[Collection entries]
Lemma ex_GetResources_yields :
  yields tidy (RequestHandler_GetResources ex_topics true ex_owner (inr [ex_dev]) ex_send ex_env ex_light_only)
    (Returns ([MkPbResource ["oic.r.switch"] (Some (not_modified (Some (ex_content "/light"))))], None)).
Proof. alone. Qed.
Lemma ex_GetPendingCommands_yields :
  yields tidy (RequestHandler_GetPendingCommands ex_topics true ex_owner (inr [ex_dev]) ex_send ex_env ex_env ex_time
    ex_commands) (Returns ([PendingCommand_ResourceUpdatePending ex_pending], None)).
Proof. alone. Qed.
Lemma requests_stay_with_owner_witness :
  only_about (list_to_set [ex_dev]) [MkPbResource ["oic.r.switch"] (Some (not_modified (Some (ex_content "/light"))))] /\
  only_about (list_to_set [ex_dev]) [PendingCommand_ResourceUpdatePending ex_pending].
Proof.
  destruct (requests_stay_with_owner ex_topics true ex_owner [ex_dev]) as (_ & _ & _ & Hr & Hp); [by_decision|].
  split; [exact (Hr _ _ _ _ _ ex_GetResources_yields)|exact (Hp _ _ _ _ _ _ _ ex_GetPendingCommands_yields)].
Defined.

Lemma links_sent_once_witness :
  exists acc err, yields tidy (GetResourceLinks ex_topics true ex_send ex_env {[ex_dev]} ex_all) (Returns (acc, err)) /\
    se_sent acc <> [] /\ NoDup (sent_devices acc).
Proof.
  eexists _, None. split; [|split].
  - alone.
  - discriminate.
  - apply (links_sent_once ex_topics true ex_send ex_env {[ex_dev]} ex_all _ None); alone.
Defined.

Definition ex_count {A} (r : option (DirState * outcome (Search A * option error))) : nat :=
  match r with Some (_, Returns (acc, _)) => length (se_sent acc) | _ => 0 end.
Lemma GetResources_exact_witness :
  exists sent, run (GetResources ex_topics true ex_send ex_env {[ex_dev]} ex_all_resources) ex_dir =
                 Some (ex_dir, Returns (MkSearch sent ∅, None)) /\ length sent = 2.
Proof.
  destruct (GetResources_exact ex_topics true (fun _ => ex_rl) (fun _ => ex_rp) {[ex_dev]} ex_send ltac:(done) ex_dir
    ex_env ex_all_resources) as (sent & Hrun & _).
  - intros d ->%elem_of_singleton. apply ex_dir_loaded.
  - exists sent. split; [exact Hrun|]. change (length sent) with (ex_count (Some (ex_dir, Returns (MkSearch sent ∅, @None error)))).
    rewrite <- Hrun. vm_compute. reflexivity.
Defined.
(** C5: in a store with unique key ids, a record whose deletedAt is set has
    no entry in the listing, whose entries are the seven listed columns of
    live records of other ids; it is not among the candidates of the
    validation scan, so that no secret is matched to it and no validation
    answer allows its id; for every path segment that denotes its id, each
    usage record written under its id is among the records the usage query
    answers, with its seven columns and the owner, status and deletedAt of
    the record.  Every request keeps the ids unique, keeps the record
    deleted with the same deletedAt, and keeps every usage record: the same
    holds after it. *)
Theorem soft_deleted_hidden_but_audited {P : Platform} (d : db) (r : ApiKeys.row) :
  unique_ids d ->
  In r (api_keys d) ->
  ApiKeys.deleted_at r <> None ->
  (exists rows : list ApiKeys.row,
     body (response (get_api_keys d))
     = JArr (map (fun k =>
                    JObj [("id", JNum (ApiKeys.id k));
                          ("owner", ApiKeys.owner k);
                          ("scopes", JArr (map JStr (ApiKeys.scopes k)));
                          ("status", JStr (ApiKeys.status k));
                          ("expiration", ApiKeys.expiration k);
                          ("created_at", JStr (ApiKeys.created_at k));
                          ("updated_at", JStr (ApiKeys.updated_at k))]) rows) /\
     forall k, In k rows ->
               In k (api_keys d) /\ ApiKeys.deleted_at k = None /\
               ApiKeys.id k <> ApiKeys.id r) /\
  (forall entries entry,
     body (response (get_api_keys d)) = JArr entries ->
     In entry entries -> get entry "id" <> JNum (ApiKeys.id r)) /\
  (~ In r (select_candidates d) /\
   (forall k r', matched k d = Some r' -> ApiKeys.id r' <> ApiKeys.id r) /\
   (forall e k scope service o sc sv t,
      response (post_validate e d (JStr k) scope service)
      <> render (Allowed (ApiKeys.id r) o sc sv t))) /\
  (forall id : string,
   sqlite_integer id = Some (ApiKeys.id r) ->
   exists records : list jsval,
     get (body (response (get_api_keys_id_usage d id))) "records" = JArr records /\
     forall u, In u (usage_records d) ->
               UsageRecords.api_key_id u = Some (ApiKeys.id r) ->
               In (JObj [("id", JNum (UsageRecords.id u));
                         ("timestamp", JStr (UsageRecords.timestamp u));
                         ("action", JStr (UsageRecords.action u));
                         ("endpoint", JStr (UsageRecords.endpoint u));
                         ("ip", JStr (UsageRecords.ip u));
                         ("user_agent", UsageRecords.user_agent u);
                         ("metadata", UsageRecords.metadata u);
                         ("owner", ApiKeys.owner r);
                         ("status", JStr (ApiKeys.status r));
                         ("deleted_at", of_text (ApiKeys.deleted_at r))])
                  records) /\
  (forall req : request,
     unique_ids (store (handle req d)) /\
     (exists r', In r' (api_keys (store (handle req d))) /\
                 ApiKeys.id r' = ApiKeys.id r /\
                 ApiKeys.deleted_at r' = ApiKeys.deleted_at r) /\
     (forall u, In u (usage_records d) ->
                In u (usage_records (store (handle req d))))).
Proof.
  intros Hu Hr Hdel.
  assert (Hother : forall r', In r' (api_keys d) -> ApiKeys.deleted_at r' = None ->
                              ApiKeys.id r' <> ApiKeys.id r).
  { intros r' Hr' Hlive Hid.
    assert (r' = r) by (eapply unique_ids_inj; eauto). subst r'. contradiction. }
  assert (Hmatch : forall k r', matched k d = Some r' -> ApiKeys.id r' <> ApiKeys.id r).
  { intros k r' Hm. destruct (matched_in k d r' Hm) as (Hin & Hlive & _). auto. }
  split; [|split; [|split; [split; [|split]|split]]].
  - exists (select_listing d). split; [reflexivity|].
    intros k Hk. apply listing_is_live in Hk. destruct Hk as [Hk Hlive].
    repeat split; auto.
  - intros entries entry [= <-] Hin.
    apply in_map_iff in Hin. destruct Hin as (k & <- & Hk).
    apply listing_is_live in Hk. destruct Hk as [Hk Hlive].
    cbn. intros [= Hid]. exact (Hother k Hk Hlive Hid).
  - intros Hin. apply candidates_are_live in Hin. destruct Hin as [_ Hlive]. contradiction.
  - exact Hmatch.
  - intros e k scope service o sc sv t Heq.
    destruct (passes_input_validation (JStr k) scope service) eqn:Hp.
    + rewrite (post_validate_run e d k _ _ Hp) in Heq. cbn [response] in Heq.
      apply render_allowed in Heq. destruct Heq as (o' & sc' & sv' & t' & Hv).
      apply verdict_allowed in Hv. destruct Hv as (r' & Hm & Hid).
      exact (Hmatch k r' Hm Hid).
    + destruct (post_validate_rejected e d (JStr k) scope service Hp) as (_ & _ & Hin).
      rewrite Heq in Hin. cbn in Hin.
      destruct Hin as [H|[H|[H|[]]]]; discriminate H.
  - intros id Hid. exists (map usage_row (select_usage d id)).
    split; [reflexivity|].
    intros u Hin Hkey.
    change (In (usage_row (u, Some r)) (map usage_row (select_usage d id))).
    apply in_map. unfold select_usage.
    apply order_by_desc_in. apply in_flat_map. exists u. split.
    + apply filter_In. split; [exact Hin|]. unfold usage_of. rewrite Hkey.
      now apply is_id_true.
    + now apply left_join_found.
  - intros req. split; [now apply unique_ids_step|]. split.
    + now apply deleted_stays.
    + intros u. apply usage_is_kept.
Qed.
(** * TableauQueryTool: filter serialization, schedules and the export pipeline

    A shallow embedding of [tableauquerybuilderpublic.py].  Python dicts are
    insertion-ordered association lists, widgets are records of the state of
    their Qt controls, exceptions are [option]/sum results, and the remote
    gateway is a scripted sequence of responses. *)

From stdpp Require Import base strings list gmap pretty sorting.
From Stdlib Require Import ZArith Ascii DecimalString DecimalNat OrderedTypeEx.

Local Open Scope string_scope.
Local Open Scope list_scope.
Local Open Scope Z_scope.

(** ** The Python and Qt runtime

    What the program takes from its runtime and never defines itself:
    Python's [float(s)], [str(x)] and [repr(s)], and Qt's [QDate]. *)

Class Runtime := {
  pyfloat : Type;
  (** [float(s)]; [None] stands for [ValueError]. *)
  float_of_str : string → option pyfloat;
  (** [str(x)] of a float. *)
  str_of_float : pyfloat → string;
  (** [bool(x)] of a float. *)
  float_nonzero : pyfloat → bool;
  (** The order of a float and an int; [None] for a NaN. *)
  float_compare_int : pyfloat → Z → option comparison;
  (** [repr(s)] of a str. *)
  repr_str : string → string;
  (** [s.lower()] and [s.strip()]. *)
  str_lower : string → string;
  str_strip : string → string;
  (** [pattern.format(name=n, date=d, time=t)]; [None] when it raises. *)
  str_format : string → string → string → string → option string;
  (** [os.path.join(dir, file)]. *)
  path_join : string → string → string;
  (** Dates a [QDateEdit] can hold. *)
  QDate : Type;
  (** [d.toString(Qt.ISODate)]. *)
  toString : QDate → string;
  (** [QDate.fromString(s, Qt.ISODate)]; [None] is the invalid date. *)
  fromString : string → option QDate;
  (** [d.addMonths(n)]. *)
  addMonths : QDate → Z → QDate;
  (** APScheduler's parser of a cron field given as a string: field name,
      expression. *)
  cron_expr_ok : string → string → bool;
}.

(** The contracts of the runtime the round trip relies on: [float(str(x)) == x]
    and ISO dates parse back to themselves. *)
Class RuntimeLaws (R : Runtime) : Prop := {
  float_of_str_of_float : ∀ x : pyfloat, float_of_str (str_of_float x) = Some x;
  float_of_empty : float_of_str "" = None;
  fromString_toString : ∀ d : QDate, fromString (toString d) = Some d;
}.

(** ** JSON values as Python holds them *)

#[warnings="-register-all"]
Inductive json {R : Runtime} : Type :=
  | JNull
  | JBool (b : bool)
  | JInt (n : Z)
  | JFloat (x : pyfloat)
  | JStr (s : string)
  | JList (l : list json)
  | JDict (d : list (string * json)).

Abbreviation dict := (list (string * json)).

Section Dict.
Context {V : Type}.

(** [d.get(k)] / [k in d]. *)
Fixpoint dict_get (k : string) (d : list (string * V)) : option V :=
  match d with
  | [] => None
  | (k', v) :: d' => if String.eqb k' k then Some v else dict_get k d'
  end.

(** [d[k] = v]: overwrite in place, or append a new key. *)
Fixpoint dict_set (k : string) (v : V) (d : list (string * V)) : list (string * V) :=
  match d with
  | [] => [(k, v)]
  | (k', v') :: d' =>
      if String.eqb k' k then (k, v) :: d' else (k', v') :: dict_set k v d'
  end.

Definition dict_has (k : string) (d : list (string * V)) : bool :=
  bool_decide (is_Some (dict_get k d)).

End Dict.

Section PyStr.
Context {R : Runtime}.

(** [repr(v)]. *)
Fixpoint py_repr (v : json) : string :=
  match v with
  | JNull => "None"
  | JBool true => "True"
  | JBool false => "False"
  | JInt n => pretty n
  | JFloat x => str_of_float x
  | JStr s => repr_str s
  | JList l => "[" +:+ String.concat ", " (map py_repr l) +:+ "]"
  | JDict d =>
      "{" +:+ String.concat ", "
                (map (λ kv, repr_str (fst kv) +:+ ": " +:+ py_repr (snd kv)) d)
          +:+ "}"
  end.

(** [str(v)]. *)
Definition py_str (v : json) : string :=
  match v with
  | JStr s => s
  | _ => py_repr v
  end.
End PyStr.

(** ** Qt controls *)

Module QComboBox.
Record t := { items : list string; currentIndex : Z }.

(** A combo box after [addItems(l)]: the first item is current. *)
Definition addItems (l : list string) : t :=
  {| items := l; currentIndex := if l is [] then -1 else 0 |}.

Definition count (cb : t) : Z := Z.of_nat (length (items cb)).

Definition itemText (cb : t) (i : Z) : string :=
  if 0 <=? i then default "" (items cb !! Z.to_nat i) else "".

Definition currentText (cb : t) : string := itemText cb (currentIndex cb).

Definition setCurrentIndex (i : Z) (cb : t) : t :=
  {| items := items cb;
     currentIndex := if (0 <=? i) && (i <? count cb) then i else -1 |}.

(** [for i in range(cb.count()): if cb.itemText(i) == text:
    cb.setCurrentIndex(i); break]. *)
Definition selectText (text : string) (cb : t) : t :=
  match list_find (λ s, s = text) (items cb) with
  | Some (i, _) => setCurrentIndex (Z.of_nat i) cb
  | None => cb
  end.

(** The user picks an entry of the drop-down. *)
Definition pick (i : nat) (cb : t) : t :=
  if bool_decide (i < length (items cb))%nat then setCurrentIndex (Z.of_nat i) cb else cb.

(** The combo box holds the items [l] and one of them is current. *)
Definition holds (l : list string) (cb : t) : Prop :=
  items cb = l ∧ 0 ≤ currentIndex cb < Z.of_nat (length l).

End QComboBox.

Module QSpinBox.
Record t := { minimum : Z; maximum : Z; value : Z }.

(** [setValue] clamps into the range of the spin box. *)
Definition setValue (v : Z) (sb : t) : t :=
  {| minimum := minimum sb; maximum := maximum sb;
     value := Z.max (minimum sb) (Z.min (maximum sb) v) |}.

Definition in_range (sb : t) : Prop := minimum sb ≤ value sb ≤ maximum sb.

End QSpinBox.

(** ** A small runtime for worked examples

    Floats are the whole numbers, written in decimal; dates are day numbers;
    strings are ASCII.  It satisfies the runtime contracts and lets the
    examples compute. *)

Definition digits_of (n : nat) : string := NilZero.string_of_uint (Nat.to_uint n).

Definition nat_of_digits (s : string) : option nat :=
  Nat.of_uint <$> NilZero.uint_of_string s.

Definition ascii_lower (c : ascii) : ascii :=
  let n := Ascii.nat_of_ascii c in
  if ((65 <=? n)%nat && (n <=? 90)%nat)%bool then Ascii.ascii_of_nat (n + 32) else c.

Fixpoint ascii_lower_str (s : string) : string :=
  match s with
  | EmptyString => EmptyString
  | String c s' => String (ascii_lower c) (ascii_lower_str s')
  end.
(** ** [TransferAll] *)

Fixpoint transfer_each (source dest : A) (l : list (C * AccountData)) : MT unit :=
  match l with
  | [] => ret tt
  | (c, d) :: l' =>
      do! do_transfer c source dest (free d) AllowDeath in
      transfer_each source dest l'
  end.
(** [iter_prefix(source)]: the currencies of the account.  A transfer changes the
    entries of its own currency only, so the values are those before the loop. *)
Definition entries_of (s : St) (who : A) : list (C * AccountData) :=
  (fun e => (e.1.2, e.2)) <$> filter (fun e => e.1.1 = who) (map_to_list (accounts s)).
Definition pallet_transfer_all (source dest : A) : MT unit :=
  transactional (let! s := mget in transfer_each source dest (entries_of s source)).

(** ** Calls and genesis *)

Section calls.
(** [T::Lookup::lookup]. *)
Context {Source : Type} (lookup : Source -> res DispatchError A).

Definition transfer_call (origin : Origin A) (dest : Source) (c : C) (amount : Z) : MT unit :=
  let! from := mlift (ensure_signed origin) in
  let! to := mlift (lookup dest) in
  do_transfer c from to amount AllowDeath.

Definition transfer_all_call (origin : Origin A) (dest : Source) (c : C) (keep_alive : bool) : MT unit :=
  let! from := mlift (ensure_signed origin) in
  let! to := mlift (lookup dest) in
  let p := if keep_alive then Protect else Expendable in
  let! s := mget in
  do! fungibles_transfer c from to (reducible_balance s c from p) p in
  ret tt.

Definition transfer_keep_alive (origin : Origin A) (dest : Source) (c : C) (amount : Z) : MT unit :=
  let! from := mlift (ensure_signed origin) in
  let! to := mlift (lookup dest) in
  do_transfer c from to amount Interfaces.KeepAlive.

Definition force_transfer (origin : Origin A) (source dest : Source) (c : C) (amount : Z) : MT unit :=
  do! mlift (ensure_root origin) in
  let! from := mlift (lookup source) in
  let! to := mlift (lookup dest) in
  do_transfer c from to amount AllowDeath.

Definition set_balance (origin : Origin A) (src : Source) (c : C) (new_free new_reserved : Z) : MT unit :=
  do! mlift (ensure_root origin) in
  let! who := mlift (lookup src) in
  do! try_mutate_account who c (fun account _ =>
    let! new_total := mlift (ok_or (checked_add U128_MAX new_free new_reserved) overflow) in
    let '(new_total, new_free, new_reserved) :=
      if new_total <? ExistentialDeposits cfg c then (0, 0, 0) else (new_total, new_free, new_reserved) in
    let old_total := total account in
    let! s := mget in
    let! issuance := mlift
      (if old_total <? new_total
       then ok_or (checked_add U128_MAX (total_issuance s c) (sat_sub new_total old_total)) overflow
       else if new_total <? old_total
       then ok_or (checked_sub (total_issuance s c) (sat_sub old_total new_total)) underflow
       else Ok (total_issuance s c)) in
    do! mmodify (fun s => if old_total =? new_total then s else set_issuance c issuance s) in
    do! mmodify (emit (EvBalanceSet c who new_free new_reserved)) in
    ret (mkAcc new_free new_reserved (frozen account), tt)) in
  ret tt.
End calls.

(** [GenesisConfig::build]; its assertions panic. *)
Fixpoint endow (l : list (A * C * Z)) : MT unit :=
  match l with
  | [] => ret tt
  | (who, c, v) :: l' =>
      do! (if ExistentialDeposits cfg c <=? v then ret tt else mlift Panic) in
      do! mmodify (fun s => (mutate_account who c (fun d _ s =>
                     (s, (mkAcc v (reserved d) (frozen d), tt))) s).1) in
      let! s := mget in
      let! t := mlift (expect (checked_add U128_MAX (total_issuance s c) v)) in
      do! mmodify (set_issuance c t) in
      endow l'
  end.
Definition genesis_build (balances : list (A * C * Z)) : MT unit :=
  do! (if bool_decide (NoDup ((fun e => e.1) <$> balances)) then ret tt else mlift Panic) in
  endow balances.
End pallet.

(** ** The handlers of dust *)
Section dust.
Context {X A C : Type} `{Countable A} `{Countable C}.
Context `{SystemRefs X A} `{TokenHooks X A C}.
Variable cfg : TokensConfig A C.

(** The handler [()] of the runtime. *)
Definition no_dust (who : A) (c : C) (amount : Z) (s : Tokens X A C) : Tokens X A C := s.

(** [TransferDust] and [BurnDust].  The transfer may leave dust itself, which the same
    handler gets; [n] bounds the depth. *)
Fixpoint TransferDust (n : nat) (treasury who : A) (c : C) (amount : Z) (s : Tokens X A C) : Tokens X A C :=
  match n with
  | O => s
  | S n' => (do_transfer cfg (TransferDust n' treasury) c who treasury amount AllowDeath s).1
  end.
Fixpoint BurnDust (n : nat) (who : A) (c : C) (amount : Z) (s : Tokens X A C) : Tokens X A C :=
  match n with
  | O => s
  | S n' => (do_withdraw cfg (BurnDust n') c who amount AllowDeath true s).1
  end.
End dust.

(** ** Imbalances *)
Inductive SameOrOther : Type := Same (v : Z) | OtherSide (v : Z) | Neither.
Definition imbalance_split (v amount : Z) : Z * Z :=
  let first := Z.min v amount in (first, sat_sub v first).
Definition imbalance_merge (v w : Z) : Z := sat_add U128_MAX v w.
Definition imbalance_offset (a b : Z) : SameOrOther :=
  if b <? a then Same (sat_sub a b) else if a <? b then OtherSide (sat_sub b a) else Neither.
Lemma step_inv s s' : step s s' -> tokens_inv cfg s -> tokens_inv cfg s'.
Proof.
  destruct 1; intros Hi.
  - keep_step @do_transfer_inv @do_transfer_keeps.
  - unfold transfer_all_call, fungibles_transfer in *. run_inv.
    keep_step @do_transfer_inv @do_transfer_keeps; apply reducible_nonneg.
  - keep_step @do_withdraw_inv @do_withdraw_keeps.
  - keep_step @do_deposit_inv @do_deposit_keeps.
  - eapply tokens_inv_keeps; [eassumption|..]; eapply settled_withdraw_inv; eauto using ti_ledger.
  - eapply tokens_inv_keeps; [eassumption|..]; eapply settled_deposit_inv; eauto using ti_ledger.
  - eapply tokens_inv_keeps; [eassumption|eapply adapter_slash_inv; eauto using ti_ledger|].
    eapply keeps_trans; [by eapply adapter_slash_keeps|apply keeps_set_issuance].
  - unfold update_balance in *. destruct (v =? 0); run_inv; [done|]. destruct (in_ub _ _) eqn:Eb in *; run_inv.
    match goal with Hv : Ok _ = Ok _ |- _ => injection Hv as <- end. apply in_ub_spec in Eb as [Hb _].
    destruct (0 <? v); unfold deposit, withdraw in *; run_inv.
    + keep_step @do_deposit_inv @do_deposit_keeps.
    + keep_step @do_withdraw_inv @do_withdraw_keeps.
  - eapply tokens_inv_keeps; [eassumption|eapply slash_spec; eauto using ti_ledger|by eapply slash_keeps].
  - unfold set_lock in *. destruct (v =? 0); run_inv; [done|].
    apply tokens_inv_event. by eapply tokens_inv_update_locks.
  - unfold extend_lock in *. destruct (v =? 0); run_inv; [done|]. by eapply tokens_inv_update_locks.
  - unfold remove_lock in *. run_inv. apply tokens_inv_event. by eapply tokens_inv_update_locks.
  - keep_step @reserve_inv @reserve_keeps.
  - keep_step @unreserve_inv @unreserve_keeps.
  - eapply tokens_inv_keeps; [eassumption|eapply slash_reserved_spec; eauto using ti_ledger|by eapply slash_reserved_keeps].
  - keep_step @repatriate_inv @repatriate_keeps.
  - by eapply tokens_inv_reserve_named.
  - by eapply tokens_inv_unreserve_named.
  - by eapply tokens_inv_slash_named.
  - by eapply tokens_inv_repatriate_named.
  - unfold mint_into in *. run_inv. keep_step @do_deposit_inv @do_deposit_keeps.
  - unfold burn_from in *. run_inv.
    match goal with Hx : ir _ = Ok _, Hp : forall _ _, _ -> _ |- _ => apply Hp in Hx end.
    match goal with Hx : do_withdraw _ _ _ _ _ _ _ _ = _ |- _ => rename Hx into Hw end.
    eapply tokens_inv_keeps; [eassumption| |by eapply do_withdraw_keeps].
    eapply do_withdraw_inv; [|apply Hi|exact Hw]. uints.
  - keep_step @release_inv @release_keeps.
  - unfold transfer_on_hold in *. run_inv.
    destruct (repatriate_reserved _ _ _ _ _ _ _ _) as [s9 g] eqn:Er.
    match goal with Hx : (_, Ok _) = (_, Ok _) |- _ => injection Hx as <- <- end.
    keep_step @repatriate_inv @repatriate_keeps.
  - keep_step @set_balance_on_hold_inv @set_balance_on_hold_keeps.
  - match goal with Hx : set_balance _ _ _ _ _ _ _ _ _ = _ |- _ => rename Hx into Hs end.
    eapply tokens_inv_keeps; [eassumption|eapply set_balance_inv; [..|exact Hs]|eapply set_balance_keeps; [..|exact Hs]];
      try assumption; apply Hi.
  - eapply tokens_inv_keeps; [eassumption|eapply transfer_all_inv; eauto using ti_ledger|].
    unfold pallet_transfer_all in *. run_inv. eapply transfer_each_keeps; [apply entries_ok, Hi|done].
Qed.
(** ** The mapper *)

(** Conversions that keep sums: the outer amount [v] is worth [w] inner units wherever it
    is added or taken. *)
Class ConvertLaws {C : Type} (V : ConvertBalance C) (c : C) : Prop := {
  cl_total a : 0 <= a <= U128_MAX -> exists b, convert_balance a c = Ok b;
  cl_back v w : 0 <= v -> convert_balance_back v c = Ok w -> 0 <= w;
  cl_add a b v w : convert_balance a c = Ok b -> convert_balance_back v c = Ok w ->
    0 <= a -> 0 <= v -> convert_balance (a + w) c = Ok (b + v);
  cl_sub a b v w : convert_balance a c = Ok b -> convert_balance_back v c = Ok w ->
    0 <= v -> w <= a -> convert_balance (a - w) c = Ok (b - v);
}.

Section mapped.
Context {X A C : Type} `{EqDecision A} `{EqDecision C}.
Context (Inv : X -> Prop) (T : Fungibles X A C) (V : ConvertBalance C) (c : C).
Context `{!FungiblesLaws Inv T} `{!ConvertLaws V c}.
Abbreviation bal := (mapper_balance T V c).

Lemma back_Ok v x x' w :
  back (X := X) V c v x = (x', Ok w) -> x' = x /\ convert_balance_back v c = Ok w.
Proof.
  unfold back, mlift, rmap_err. destruct (convert_balance_back v c); intros [= <- <-]; done.
Qed.

(** The outer balance after the inner one grew or shrank by the worth of [v]. *)
Lemma bal_add x x' a v w :
  Inv x -> 0 <= v -> convert_balance_back v c = Ok w ->
  fs_balance x' c a = fs_balance x c a + w -> bal x' a = bal x a + v.
Proof.
  intros Hi Hv Hw Hb. pose proof (fsl_range x c a Hi) as Hr. destruct (cl_total _ Hr) as [b Eb].
  unfold mapper_balance, convert_balance_saturated. rewrite Hb, Eb, (cl_add _ _ _ _ Eb Hw) by lia. done.
Qed.
Lemma bal_sub x x' a v w :
  Inv x -> Inv x' -> 0 <= v -> convert_balance_back v c = Ok w ->
  fs_balance x' c a = fs_balance x c a - w -> bal x' a = bal x a - v.
Proof.
  intros Hi Hi' Hv Hw Hb. pose proof (fsl_range x c a Hi) as Hr. pose proof (fsl_range x' c a Hi') as Hr'.
  destruct (cl_total _ Hr) as [b Eb].
  unfold mapper_balance, convert_balance_saturated. rewrite Hb, Eb, (cl_sub _ _ _ _ Eb Hw) by lia. done.
Qed.
Lemma bal_same x x' a : fs_balance x' c a = fs_balance x c a -> bal x' a = bal x a.
Proof. intros Hb. unfold mapper_balance. by rewrite Hb. Qed.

__Work task__. Return, exactly, the lines from the first line of the records above to the line containing "destruct (GetResources_exact ex_topics", both included.

__Exercise answer__.
Lemma ex_GetResources_yields :
  yields tidy (RequestHandler_GetResources ex_topics true ex_owner (inr [ex_dev]) ex_send ex_env ex_light_only)
    (Returns ([MkPbResource ["oic.r.switch"] (Some (not_modified (Some (ex_content "/light"))))], None)).
Proof. alone. Qed.
Lemma ex_GetPendingCommands_yields :
  yields tidy (RequestHandler_GetPendingCommands ex_topics true ex_owner (inr [ex_dev]) ex_send ex_env ex_env ex_time
    ex_commands) (Returns ([PendingCommand_ResourceUpdatePending ex_pending], None)).
Proof. alone. Qed.
Lemma requests_stay_with_owner_witness :
  only_about (list_to_set [ex_dev]) [MkPbResource ["oic.r.switch"] (Some (not_modified (Some (ex_content "/light"))))] /\
  only_about (list_to_set [ex_dev]) [PendingCommand_ResourceUpdatePending ex_pending].
Proof.
  destruct (requests_stay_with_owner ex_topics true ex_owner [ex_dev]) as (_ & _ & _ & Hr & Hp); [by_decision|].
  split; [exact (Hr _ _ _ _ _ ex_GetResources_yields)|exact (Hp _ _ _ _ _ _ _ ex_GetPendingCommands_yields)].
Defined.

Lemma links_sent_once_witness :
  exists acc err, yields tidy (GetResourceLinks ex_topics true ex_send ex_env {[ex_dev]} ex_all) (Returns (acc, err)) /\
    se_sent acc <> [] /\ NoDup (sent_devices acc).
Proof.
  eexists _, None. split; [|split].
  - alone.
  - discriminate.
  - apply (links_sent_once ex_topics true ex_send ex_env {[ex_dev]} ex_all _ None); alone.
Defined.

Definition ex_count {A} (r : option (DirState * outcome (Search A * option error))) : nat :=
  match r with Some (_, Returns (acc, _)) => length (se_sent acc) | _ => 0 end.
Lemma GetResources_exact_witness :
  exists sent, run (GetResources ex_topics true ex_send ex_env {[ex_dev]} ex_all_resources) ex_dir =
                 Some (ex_dir, Returns (MkSearch sent ∅, None)) /\ length sent = 2.
Proof.
  destruct (GetResources_exact ex_topics true (fun _ => ex_rl) (fun _ => ex_rp) {[ex_dev]} ex_send ltac:(done) ex_dir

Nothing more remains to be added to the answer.